One of the joys of Justice Antonin Scalia is the sass he often exudes in his dissents. His dissent from the majority opinion's striking down DOMA, penned by Justice Anthony Kennedy, is a prime example. Scalia gets the ball (of sass) rolling right from the get-go:
There are many remarkable things about the majority’s merits holding. The first is how rootless and shifting its justifications are.
Scalia then notes Kennedy's discussion of the states' traditional rights in the realm of marriage, and asks, "What is the point of devoting seven pages to describing how long and well established that power is?"
This would not be the last time Scalia sassily expresses his befuddlement at Kennedy's reasoning. Addressing Kennedy's claim that the "equal protection guarantee of the Fourteenth Amendment makes [the] Fifth Amendment [due process] right all the more specific and all the better understood and preserved," Scalia, wonders, "What can that mean?"

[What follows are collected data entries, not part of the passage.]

Lemma rstrip_length (s : string) :
  String.length (rstrip s) <= String.length s /\
  (String.length (rstrip s) = String.length s -> rstrip s = s).
Proof.
  induction s as [|c s [IH1 IH2]]; simpl; [split; [lia | reflexivity]|].
  destruct (rstrip s) as [|d r] eqn:R.
  - destruct (isspace c); simpl in *; split; try lia.
    intros E. assert (L : String.length s = 0) by lia.
    destruct s; [reflexivity | discriminate].
  - simpl in *. split; [lia|]. intros E. now rewrite IH2 by lia.
Qed.

(** [strip] never lengthens a text, and keeps its length only when it
    keeps the text. *)
Lemma strip_length (s : string) :
  String.length (strip s) <= String.length s /\
  (String.length (strip s) = String.length s -> strip s = s).
Proof.
  unfold strip.
  destruct (lstrip_length s) as [L1 L2], (rstrip_length (lstrip s)) as [R1 R2].
  split; [lia|]. intros E.
  rewrite R2 by lia. apply L2. lia.
Qed.

Lemma first_occurrences_length (seen : gset string) (parts : list string) :
  String.length (join blank_line (first_occurrences seen parts))
  <= String.length (join blank_line parts).
Proof.
  revert seen. induction parts as [|p rest IH]; intros seen; [simpl; lia|].
  cbn [first_occurrences].
  assert (T : String.length (join blank_line rest)
              <= String.length (join blank_line (p :: rest))).
  { destruct rest as [|r rest]; [simpl; lia|].
    rewrite (join_cons _ p (r :: rest)), !length_append by discriminate. lia. }
  destruct (decide (p ∈ seen)); [specialize (IH seen); lia|].
  specialize (IH ({[p]} ∪ seen)).
  destruct (first_occurrences ({[p]} ∪ seen) rest) as [|q kept] eqn:K.
  - destruct rest as [|r rest]; [simpl; lia|].
    rewrite (join_cons _ p (r :: rest)), !length_append by discriminate. simpl. lia.
  - destruct rest as [|r rest]; [discriminate|].
    rewrite (join_cons _ p (q :: kept)), (join_cons _ p (r :: rest)), !length_append
      by discriminate.
    lia.
Qed.

(** Presenting never lengthens a text. *)
Lemma present_text_length (text : string) :
  String.length (present_text text) <= String.length text.
Proof.
  unfold present_text. rewrite dedupe_loop_spec. simpl.
  rewrite <- (join_split text) at 2. apply first_occurrences_length.
Qed.

(** C7, amended.  Presenting an output of the presenter again returns it
    unchanged exactly when that output has no white space at either end,
    that is, when [strip] leaves it as it is. *)
Theorem present_response_idempotent_stripped (team_response : PyVal) (out : string) :
  present_response team_response = Ok out ->
  (present_response (PyStr out) = Ok out <-> strip out = out).
Proof.
  intros P. apply present_response_text in P. destruct P as [text ->].
  set (out := present_text text).
  assert (E : present_response (PyStr out) = Ok (present_text (strip out))) by reflexivity.
  rewrite E. split.
  - intros H. injection H as H.
    destruct (strip_length out) as [L1 L2]. apply L2.
    pose proof (present_text_length (strip out)) as L3. rewrite H in L3. lia.
  - intros S. rewrite S. unfold out. now rewrite present_text_idempotent.
Qed.

(** The output for a report that repeats its summary block. *)
Lemma present_response_idempotent_stripped_witness :
  let response :=
    PyStr ("Summary" +:+ blank_line +:+ "Risks" +:+ blank_line +:+ "Summary" +:+ nl) in
  present_response (PyStr ("Summary" +:+ blank_line +:+ "Risks"))
  = Ok ("Summary" +:+ blank_line +:+ "Risks").
Proof.
  intros response.
  exact (proj2 (present_response_idempotent_stripped response
                  ("Summary" +:+ blank_line +:+ "Risks") eq_refl) eq_refl).
Defined.

End Presenter.

(** ** The end-to-end scenarios *)

Section Scenarios.

Import Simple Scenario.

(** "TRUMP" in capitals, in a query with no other keyword, makes the query
    a [fact_check] one; [lower] stands in for the interpreter's
    lower-casing. *)
Lemma classify_priority_witness : classify "Is TRUMP right?" = "fact_check".
Proof.
  assert (R : forall pre word suf, letters word = true ->
            exists pre' suf', lower (pre +:+ word +:+ suf) = pre' +:+ lower word +:+ suf').
  { intros pre word suf _. exists (lower pre), (lower suf). now rewrite !lower_app. }
  destruct (classify_priority lower "Is TRUMP right?" R) as [_ [_ [_ [_ [G [_ [_ E]]]]]]].
  rewrite E.
  exact (G "trump" "TRUMP" "Is " " right?" (or_introl eq_refl) eq_refl eq_refl).
Defined.

(** The search finds nothing about the premise, or only a rumour: the
    answer is the matching clarifying text and the team is not called. *)
Lemma route_dispatch_witness :
  route (answering "{}") venezuela_query [] =
    ([Call WebAgent venezuela_query],
     Ok (PyStr "⚠️ No recent reports confirm this. No evidence found in recent reports. Would you like me to run a hypothetical analysis instead?")) /\
  route (scripted (Ok (run_response (PyStr "So far only a Rumor."))) (Ok PyNone) (Ok PyNone))
        venezuela_query [] =
    ([Call WebAgent venezuela_query],
     Ok (PyStr "🤔 I couldn’t fully verify this. Conflicting or insufficient evidence. Should I proceed hypothetically?")).
Proof.
  split.
  - exact (proj1 (proj2 (proj2 (route_dispatch (answering "{}") venezuela_query []))
                   (run_response (PyStr "No results found.")) eq_refl eq_refl)
             eq_refl).
  - exact (proj2 (proj2 (proj2 (route_dispatch
                                  (scripted (Ok (run_response (PyStr "So far only a Rumor.")))
                                            (Ok PyNone) (Ok PyNone))
                                  venezuela_query []))
                   (run_response (PyStr "So far only a Rumor.")) eq_refl eq_refl)
             eq_refl).
Defined.

(** The chip query is [finance_only]: the team is called with the query as
    it is, the fact checker is skipped. *)
Lemma fact_check_precedes_dispatch_witness :
  fst (route (answering "{}") chips_query []) = [Call Team chips_query] /\
  calls WebAgent (fst (route (answering "{}") chips_query [])) = 0.
Proof.
  exact (proj2 (fact_check_precedes_dispatch (answering "{}") chips_query []) eq_refl).
Defined.

(** "ExIt" ends both loops, "BYE" the loop of the validated team. *)
Lemma reserved_tokens_end_loop_witness :
  Simple.finance_team_loop (answering "{}") ["ExIt"; chips_query] [] =
    ([Input "😎 User : " "ExIt"; Print "👋 Exiting Finance Team."], Ok Exited) /\
  Structured.validated_finance_team_loop Json.loads (answering "{}") ["BYE"; chips_query] [] =
    ([Input "Ask the Validated Finance Team: " "BYE";
      Print "👋 Thanks for using Validated Finance Team!"], Ok Exited).
Proof.
  split.
  - exact (proj2 (reserved_tokens_end_loop Json.loads (answering "{}") "ExIt" [chips_query] [])
             (or_introl eq_refl)).
  - exact (proj1 (reserved_tokens_end_loop Json.loads (answering "{}") "BYE" [chips_query] [])
             (or_intror (or_intror (or_introl eq_refl)))).
Defined.

(** A team response that is a dict with a "text" entry only. *)
Lemma present_response_shapes_witness :
  Structured.present_response (PyDict [("text", PyStr "Report.")]) =
    Raise (AttributeError PyNone "strip").
Proof.
  exact (proj1 (present_response_shapes [("text", PyStr "Report.")]
                  {| obj_class := "RunResponse"; obj_truthy := true;
                     obj_str := EmptyString; obj_repr := EmptyString |})
           eq_refl).
Defined.

End Scenarios.

(** ** More on the presenter *)

Section PresenterSegments.

Import Structured.

Lemma first_occurrences_In (seen : gset string) (parts : list string) (p : string) :
  In p parts -> p ∉ seen -> In p (first_occurrences seen parts).
Proof.
  revert seen. induction parts as [|q rest IH]; intros seen H N; [contradiction|].
  cbn [first_occurrences].
  destruct (decide (q ∈ seen)) as [Q|Q].
  - destruct H as [->|H]; [contradiction | now apply IH].
  - destruct (string_dec q p) as [->|D]; [now left|].
    right. destruct H as [H|H]; [contradiction|]. apply IH; [exact H|].
    rewrite elem_of_union, elem_of_singleton. intros [E|E]; [congruence | contradiction].
Qed.

(** The segments of the presented text are the first occurrences of the
    segments of the text. *)
Lemma present_text_segments (text : string) :
  split blank_line (present_text text) = first_occurrences ∅ (split blank_line text).
Proof.
  unfold present_text. rewrite dedupe_loop_spec. simpl.
  apply split_join.
  - apply first_occurrences_nonempty, split_nonempty.
  - apply first_occurrences_separable, split_separable.
Qed.

Lemma present_response_str (s : string) :
  present_response (PyStr s) = Ok (present_text (strip s)).
Proof. reflexivity. Qed.

(** Whatever the shape of the response, the text that is split is the
    result of a [strip]. *)
Lemma present_response_stripped (team_response : PyVal) (out : string) :
  present_response team_response = Ok out -> exists s, out = present_text (strip s).
Proof.
  unfold present_response, strip_method.
  destruct (py_or _ _) as [| | | |s| | |]; try discriminate.
  intros E. injection E as <-. now exists s.
Qed.

Lemma lstrip_head (s : string) :
  lstrip s = EmptyString \/ exists c t, lstrip s = String c t /\ isspace c = false.
Proof.
  induction s as [|c s IH]; simpl; [now left|].
  destruct (isspace c) eqn:C; [exact IH | right; eauto].
Qed.

Lemma rstrip_nonspace (c : ascii) (t : string) :
  isspace c = false -> rstrip (String c t) = String c (rstrip t).
Proof.
  intros C. simpl. destruct (rstrip t); [now rewrite C | reflexivity].
Qed.

(** A stripped text is empty or starts with a character that is not white
    space. *)
Lemma strip_head (s : string) :
  strip s = EmptyString \/ exists c t, strip s = String c t /\ isspace c = false.
Proof.
  unfold strip. destruct (lstrip_head s) as [E | [c [t [E C]]]]; rewrite E.
  - now left.
  - right. exists c, (rstrip t). split; [now apply rstrip_nonspace | exact C].
Qed.

Lemma present_text_head (c : ascii) (t : string) :
  isspace c = false -> exists t', present_text (String c t) = String c t'.
Proof.
  intros C. unfold present_text. rewrite dedupe_loop_spec. simpl app.
  rewrite split_other.
  - pose proof (split_nonempty t) as N.
    destruct (split blank_line t) as [|p rest]; [contradiction|].
    cbn [push_head first_occurrences].
    destruct (decide (String c p ∈ ∅)) as [E|_]; [now apply elem_of_empty in E|].
    destruct (first_occurrences _ rest); simpl; eauto.
  - destruct (startswith blank_line (String c t)) eqn:F; [|reflexivity].
    apply startswith_blank_line in F. destruct F as [-> _]. discriminate.
Qed.

(** X1.  The presenter keeps every segment of the stripped text exactly
    once, at the place of its first occurrence: the segments of the output
    are pairwise distinct, they are the same segments as those of the
    stripped text, and the output is not longer than the text. *)
Theorem present_response_segments (s : string) :
  let parts := split blank_line (strip s) in
  exists out,
    present_response (PyStr s) = Ok out /\
    split blank_line out = first_occurrences ∅ parts /\
    List.NoDup (split blank_line out) /\
    (forall p, In p (split blank_line out) <-> In p parts) /\
    String.length out <= String.length s.
Proof.
  intros parts. exists (present_text (strip s)).
  split; [apply present_response_str|].
  rewrite present_text_segments. fold parts.
  split; [reflexivity|]. split; [apply first_occurrences_NoDup|]. split.
  - intros p. split.
    + intros H. now apply first_occurrences_fresh in H.
    + intros H. apply first_occurrences_In; [exact H | apply not_elem_of_empty].
  - pose proof (present_text_length (strip s)).
    destruct (strip_length s). lia.
Qed.

(** X2.  A text whose segments are pairwise distinct comes back as it is,
    stripped: nothing is dropped and nothing is moved. *)
Theorem present_response_distinct (s : string) :
  List.NoDup (split blank_line (strip s)) ->
  present_response (PyStr s) = Ok (strip s).
Proof.
  intros D. rewrite present_response_str. f_equal.
  unfold present_text. rewrite dedupe_loop_spec. simpl app.
  rewrite first_occurrences_id.
  - apply join_split.
  - exact D.
  - intros x _. apply not_elem_of_empty.
Qed.

Lemma present_response_distinct_witness :
  present_response (PyStr ("  Summary" +:+ blank_line +:+ "Risks" +:+ nl))
  = Ok ("Summary" +:+ blank_line +:+ "Risks").
Proof.
  apply (present_response_distinct ("  Summary" +:+ blank_line +:+ "Risks" +:+ nl)).
  vm_compute. repeat constructor; simpl; intuition discriminate.
Defined.

(** X3.  Whatever the shape of the team response, a text the presenter
    returns never starts with white space and never holds the same segment
    twice. *)
Theorem present_response_output (team_response : PyVal) (out : string) :
  present_response team_response = Ok out ->
  lstrip out = out /\ List.NoDup (split blank_line out).
Proof.
  intros P. apply present_response_stripped in P. destruct P as [s ->]. split.
  - destruct (strip_head s) as [E | [c [t [E C]]]]; rewrite E; [reflexivity|].
    destruct (present_text_head c t C) as [t' ->]. simpl. now rewrite C.
  - rewrite present_text_segments. apply first_occurrences_NoDup.
Qed.

Lemma present_response_output_witness :
  let out := "Summary" +:+ blank_line +:+ "Risks " in
  lstrip out = out /\ List.NoDup (split blank_line out).
Proof.
  intros out.
  apply (present_response_output
           (PyDict [("content", PyStr (nl +:+ "Summary" +:+ blank_line +:+ "Risks "
                                        +:+ blank_line +:+ "Summary"))])).
  vm_compute. reflexivity.
Defined.

End PresenterSegments.

(** ** More on the classifier and the gate-then-clarify router *)

Section SimpleRouterMore.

The sassiness persists throughout the dissent. Scalia claims that Kennedy portrays the crafters and supporters of DOMA as the "unhinged members of a wild-eyed lynch mob" and "hostes humani generis, enemies of the human race." He says Kennedy's opinion is full of "scatter-shot rationales" and "legalistic argle-bargle."
However, the passage with the highest sass-per-word ratio is the baking-themed paragraph at the top of this post. We imagine that, for Scalia, losing a major vote is almost worth it for the sassing opportunities such losses afford him.